**** DATA PROVIDED ****
(* ===== verification/TemplateDict.v ===== *)
(** The exported template dictionary and shape history
    ([crates/logless-core/src/template_dict.rs]): one file of each per tenant,
    index and writer, rewritten whole from the catalog. *)

From stdpp Require Import sorting.
From S2P Require Import Prelude Lists Partition Files.
From S2P Require Import Budget Catalog World Store.
Open Scope string_scope.
Open Scope Z_scope.
Open Scope list_scope.

Definition META_DIR : string := "_meta".
Definition DICT_DIR : string := "templates".
Definition HISTORY_DIR : string := "shape_history".

Definition meta_dir (store_dir : path) (tenant index : string) : path :=
  store_dir ++ [String.append "tenant=" tenant; String.append "index=" index; META_DIR].
Definition writer_file (node : string) : string := String.append "writer=" (String.append node ".pq").
Definition dict_path (store_dir : path) (tenant index node : string) : path :=
  meta_dir store_dir tenant index ++ [DICT_DIR; writer_file node].
Definition history_path (store_dir : path) (tenant index node : string) : path :=
  meta_dir store_dir tenant index ++ [HISTORY_DIR; writer_file node].

(** ** Rows *)

Definition scope : Type := string * string.

(** [div_euclid] by 1000. *)
Definition micros (nanos : Z) : Z := nanos / 1000.

Definition rows_from_catalog (d : Db) : list (scope * DictRow) :=
  List.map (fun e => ((de_tenant e, de_index e),
    mkDictRow (de_template_id e) (de_service e) (de_text e) (de_rows e) (micros (de_first e)) (micros (de_last e)) (de_lineage_id e)))
    (template_dictionary d).
Definition history_from_catalog (d : Db) : list (scope * HistoryRow) :=
  List.map (fun e => ((he_tenant e, he_index e),
    mkHistoryRow (he_lineage_id e) (he_template_id e) (he_text e) (he_rows e) (micros (he_first e)) (micros (he_last e))))
    (shape_history d).

(** The [BTreeMap] of scopes: sorted, each once. *)
Definition scope_leb (a b : scope) : bool :=
  if String.eqb (fst a) (fst b) then String.leb (snd a) (snd b) else String.leb (fst a) (fst b).
Definition scopes {A B} (rows : list (scope * A)) (history : list (scope * B)) : list scope :=
  dedup same_scope (stable_sort scope_leb (List.map fst rows ++ List.map fst history)).
Definition of_scope {A} (s : scope) (rows : list (scope * A)) : list A :=
  omap (fun r => if same_scope (fst r) s then Some (snd r) else None) rows.

(** ** Writing *)

Record ExportReport := mkExport { ex_rows : Z; ex_history_rows : Z; ex_files : Z; ex_bytes : Z }.

Section Exporting.
Context (meta_size : MetaFile -> Z) (store_dir : path) (node : string).

(** [.<name>.tmp] next to the file. *)
Definition hidden_path (p : path) : path := removelast p ++ [String "." (String.append (List.last p "writer.pq") ".tmp")].

Definition add_hidden (p : path) (w : World) : World :=
  set_disk (mkDisk (parquet (w_disk w)) (meta (w_disk w)) ({[hidden_path p]} ∪ temps (w_disk w))) w.
Definition rename_meta (p : path) (f : MetaFile) (w : World) : World :=
  set_disk (mkDisk (parquet (w_disk w)) (<[p := f]> (meta (w_disk w))) (temps (w_disk w) ∖ {[hidden_path p]})) w.

Definition write_meta (p : path) (f : MetaFile) : M Z :=
  _ ← effect (DictErr p) (add_hidden p);
  _ ← effect (DictErr p) id;
  _ ← effect (DictErr p) (rename_meta p f);
  _ ← effect (DictErr p) id;
  mret (meta_size f).

Definition write_scope (rows : list (scope * DictRow)) (history : list (scope * HistoryRow)) (r : ExportReport) (s : scope) : M ExportReport :=
  let ds := of_scope s rows in
  let hs := of_scope s history in
  b1 ← write_meta (dict_path store_dir (fst s) (snd s) node) (DictFile ds);
  b2 ← write_meta (history_path store_dir (fst s) (snd s) node) (HistoryFile hs);
  mret (mkExport (ex_rows r + Z.of_nat (List.length ds)) (ex_history_rows r + Z.of_nat (List.length hs)) (ex_files r + 1) (ex_bytes r + b1 + b2)).

Definition write_all (rows : list (scope * DictRow)) (history : list (scope * HistoryRow)) : M ExportReport :=
  each (write_scope rows history) (scopes rows history) (mkExport 0 0 0 0).

Definition export : M ExportReport :=
  _ ← effect CatalogErr id;
  rows ← look (fun w => rows_from_catalog (w_db w));
  _ ← effect CatalogErr id;
  history ← look (fun w => history_from_catalog (w_db w));
  write_all rows history.

(** Some scope of the catalog's dictionary has no file. *)
Definition missing : M bool :=
  _ ← effect CatalogErr id;
  look (fun w => existsb (fun s => bool_decide (meta (w_disk w) !! dict_path store_dir (fst s) (snd s) node = None)) (dictionary_scopes (w_db w))).

End Exporting.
****
> WORK REQUIRED
Once you find the line with "mkHistoryRow (he_lineage_id e)" in the entries above, output it and each line after it up to and including the line with "dedup same_scope (stable_sort", and nothing else.

> SOLUTION FOR THIS PROBLEM
    mkHistoryRow (he_lineage_id e) (he_template_id e) (he_text e) (he_rows e) (micros (he_first e)) (micros (he_last e))))
    (shape_history d).

(** The [BTreeMap] of scopes: sorted, each once. *)
Definition scope_leb (a b : scope) : bool :=
  if String.eqb (fst a) (fst b) then String.leb (snd a) (snd b) else String.leb (fst a) (fst b).
Definition scopes {A B} (rows : list (scope * A)) (history : list (scope * B)) : list scope :=
  dedup same_scope (stable_sort scope_leb (List.map fst rows ++ List.map fst history)).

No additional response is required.